=== EXERCISE PROMPT ===
Instruction for the data below: set down exactly the lines from the line with "select_flow id (store w) = Some flow ->" to the line with "persisted cfg id w = [] /\", inclusive, and no others.

=== PROVIDED DATA ===
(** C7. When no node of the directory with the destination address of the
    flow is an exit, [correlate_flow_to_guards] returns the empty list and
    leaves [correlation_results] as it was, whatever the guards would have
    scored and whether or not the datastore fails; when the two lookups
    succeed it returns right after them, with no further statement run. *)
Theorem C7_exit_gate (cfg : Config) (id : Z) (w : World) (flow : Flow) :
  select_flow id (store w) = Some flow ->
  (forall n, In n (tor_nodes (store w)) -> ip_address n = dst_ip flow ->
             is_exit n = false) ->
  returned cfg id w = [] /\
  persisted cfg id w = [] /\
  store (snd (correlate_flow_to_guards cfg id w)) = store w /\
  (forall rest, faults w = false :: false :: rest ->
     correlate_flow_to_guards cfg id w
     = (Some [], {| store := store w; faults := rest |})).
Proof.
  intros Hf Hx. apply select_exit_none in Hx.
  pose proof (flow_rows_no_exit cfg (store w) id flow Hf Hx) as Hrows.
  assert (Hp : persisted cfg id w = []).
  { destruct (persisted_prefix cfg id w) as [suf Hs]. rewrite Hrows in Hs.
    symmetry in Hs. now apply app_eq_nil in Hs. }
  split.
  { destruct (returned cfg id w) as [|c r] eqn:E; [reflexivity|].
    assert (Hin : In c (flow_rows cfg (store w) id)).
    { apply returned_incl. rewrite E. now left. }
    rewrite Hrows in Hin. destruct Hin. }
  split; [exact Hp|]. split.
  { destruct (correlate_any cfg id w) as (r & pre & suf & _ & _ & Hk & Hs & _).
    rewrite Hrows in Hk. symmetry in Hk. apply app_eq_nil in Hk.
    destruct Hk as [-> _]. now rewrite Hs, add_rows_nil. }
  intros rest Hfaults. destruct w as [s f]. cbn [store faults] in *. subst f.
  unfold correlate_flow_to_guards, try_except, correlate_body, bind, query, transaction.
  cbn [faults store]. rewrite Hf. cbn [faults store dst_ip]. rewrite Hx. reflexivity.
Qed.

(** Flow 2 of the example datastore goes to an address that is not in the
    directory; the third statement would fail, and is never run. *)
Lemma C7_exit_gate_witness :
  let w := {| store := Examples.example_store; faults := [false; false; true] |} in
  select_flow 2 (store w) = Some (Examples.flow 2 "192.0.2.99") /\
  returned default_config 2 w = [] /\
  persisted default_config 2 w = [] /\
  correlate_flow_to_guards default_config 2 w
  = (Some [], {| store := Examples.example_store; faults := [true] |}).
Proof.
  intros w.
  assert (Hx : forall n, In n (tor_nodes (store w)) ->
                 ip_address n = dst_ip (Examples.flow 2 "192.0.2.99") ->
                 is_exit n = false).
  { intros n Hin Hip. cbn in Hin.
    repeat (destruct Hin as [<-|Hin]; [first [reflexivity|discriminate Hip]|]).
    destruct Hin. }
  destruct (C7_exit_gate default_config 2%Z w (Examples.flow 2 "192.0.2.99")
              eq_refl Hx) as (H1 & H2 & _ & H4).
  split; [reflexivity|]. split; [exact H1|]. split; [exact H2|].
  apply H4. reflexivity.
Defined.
* * *
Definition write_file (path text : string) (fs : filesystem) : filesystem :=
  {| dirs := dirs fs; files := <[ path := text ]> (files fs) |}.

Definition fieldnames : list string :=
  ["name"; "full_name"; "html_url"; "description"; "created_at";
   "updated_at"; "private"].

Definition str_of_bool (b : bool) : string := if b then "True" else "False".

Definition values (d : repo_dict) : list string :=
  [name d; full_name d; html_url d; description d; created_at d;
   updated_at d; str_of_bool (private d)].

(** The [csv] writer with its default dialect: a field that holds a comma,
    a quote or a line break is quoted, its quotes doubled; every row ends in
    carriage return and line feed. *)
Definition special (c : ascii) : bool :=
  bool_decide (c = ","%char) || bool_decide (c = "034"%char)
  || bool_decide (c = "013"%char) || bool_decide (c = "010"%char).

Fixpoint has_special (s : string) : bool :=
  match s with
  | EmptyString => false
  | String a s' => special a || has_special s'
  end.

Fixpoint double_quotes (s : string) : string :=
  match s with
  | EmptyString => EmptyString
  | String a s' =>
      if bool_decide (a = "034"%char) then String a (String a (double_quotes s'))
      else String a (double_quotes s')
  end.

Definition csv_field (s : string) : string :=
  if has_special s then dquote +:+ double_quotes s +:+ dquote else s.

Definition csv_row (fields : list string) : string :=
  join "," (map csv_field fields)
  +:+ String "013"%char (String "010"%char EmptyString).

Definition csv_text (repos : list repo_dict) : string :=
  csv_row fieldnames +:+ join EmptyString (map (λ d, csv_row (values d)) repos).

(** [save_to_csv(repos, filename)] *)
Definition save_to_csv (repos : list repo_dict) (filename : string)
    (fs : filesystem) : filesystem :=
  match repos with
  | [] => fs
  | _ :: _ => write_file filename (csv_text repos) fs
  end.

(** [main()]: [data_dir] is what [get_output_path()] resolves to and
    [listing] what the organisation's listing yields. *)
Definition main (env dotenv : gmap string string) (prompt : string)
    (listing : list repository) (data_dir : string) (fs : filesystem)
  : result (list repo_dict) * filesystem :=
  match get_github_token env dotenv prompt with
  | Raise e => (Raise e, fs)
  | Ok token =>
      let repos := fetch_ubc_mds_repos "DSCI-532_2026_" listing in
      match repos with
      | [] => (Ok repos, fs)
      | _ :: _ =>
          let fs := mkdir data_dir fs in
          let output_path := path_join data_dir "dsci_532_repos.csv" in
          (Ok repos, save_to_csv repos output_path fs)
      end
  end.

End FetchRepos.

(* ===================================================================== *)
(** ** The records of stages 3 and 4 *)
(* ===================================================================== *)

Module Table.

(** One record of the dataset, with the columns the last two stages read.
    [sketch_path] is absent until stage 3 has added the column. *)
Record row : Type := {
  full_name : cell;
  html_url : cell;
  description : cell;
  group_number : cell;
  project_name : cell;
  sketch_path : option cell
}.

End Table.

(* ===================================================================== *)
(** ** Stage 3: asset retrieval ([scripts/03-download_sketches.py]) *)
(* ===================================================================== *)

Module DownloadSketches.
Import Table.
--
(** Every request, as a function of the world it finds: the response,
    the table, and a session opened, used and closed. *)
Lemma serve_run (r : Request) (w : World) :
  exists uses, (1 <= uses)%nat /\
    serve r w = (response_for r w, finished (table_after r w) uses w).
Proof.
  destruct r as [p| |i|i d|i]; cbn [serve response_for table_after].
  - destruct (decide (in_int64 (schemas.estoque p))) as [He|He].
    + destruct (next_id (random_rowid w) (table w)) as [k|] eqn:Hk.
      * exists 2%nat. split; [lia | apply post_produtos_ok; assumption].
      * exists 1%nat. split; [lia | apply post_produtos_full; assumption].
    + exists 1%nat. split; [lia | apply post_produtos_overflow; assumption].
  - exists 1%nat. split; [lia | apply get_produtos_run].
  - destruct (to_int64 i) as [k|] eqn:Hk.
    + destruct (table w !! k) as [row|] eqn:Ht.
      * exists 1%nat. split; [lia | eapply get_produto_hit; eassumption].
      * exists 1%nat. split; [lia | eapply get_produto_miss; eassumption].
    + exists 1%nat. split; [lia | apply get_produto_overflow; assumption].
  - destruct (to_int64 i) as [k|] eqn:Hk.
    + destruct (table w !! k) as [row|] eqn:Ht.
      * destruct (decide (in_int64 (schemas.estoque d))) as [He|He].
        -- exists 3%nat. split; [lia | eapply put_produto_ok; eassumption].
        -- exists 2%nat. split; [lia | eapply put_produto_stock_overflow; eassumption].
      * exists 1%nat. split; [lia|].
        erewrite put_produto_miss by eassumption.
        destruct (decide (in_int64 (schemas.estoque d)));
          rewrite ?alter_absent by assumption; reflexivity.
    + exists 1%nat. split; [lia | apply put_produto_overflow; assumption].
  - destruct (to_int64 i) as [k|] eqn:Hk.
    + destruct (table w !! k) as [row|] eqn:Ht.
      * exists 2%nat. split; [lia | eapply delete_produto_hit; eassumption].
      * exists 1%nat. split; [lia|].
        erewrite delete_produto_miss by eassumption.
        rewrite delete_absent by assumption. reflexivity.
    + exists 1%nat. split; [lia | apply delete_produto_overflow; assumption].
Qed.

=== WRITTEN RESPONSE ===
  select_flow id (store w) = Some flow ->
  (forall n, In n (tor_nodes (store w)) -> ip_address n = dst_ip flow ->
             is_exit n = false) ->
  returned cfg id w = [] /\
  persisted cfg id w = [] /\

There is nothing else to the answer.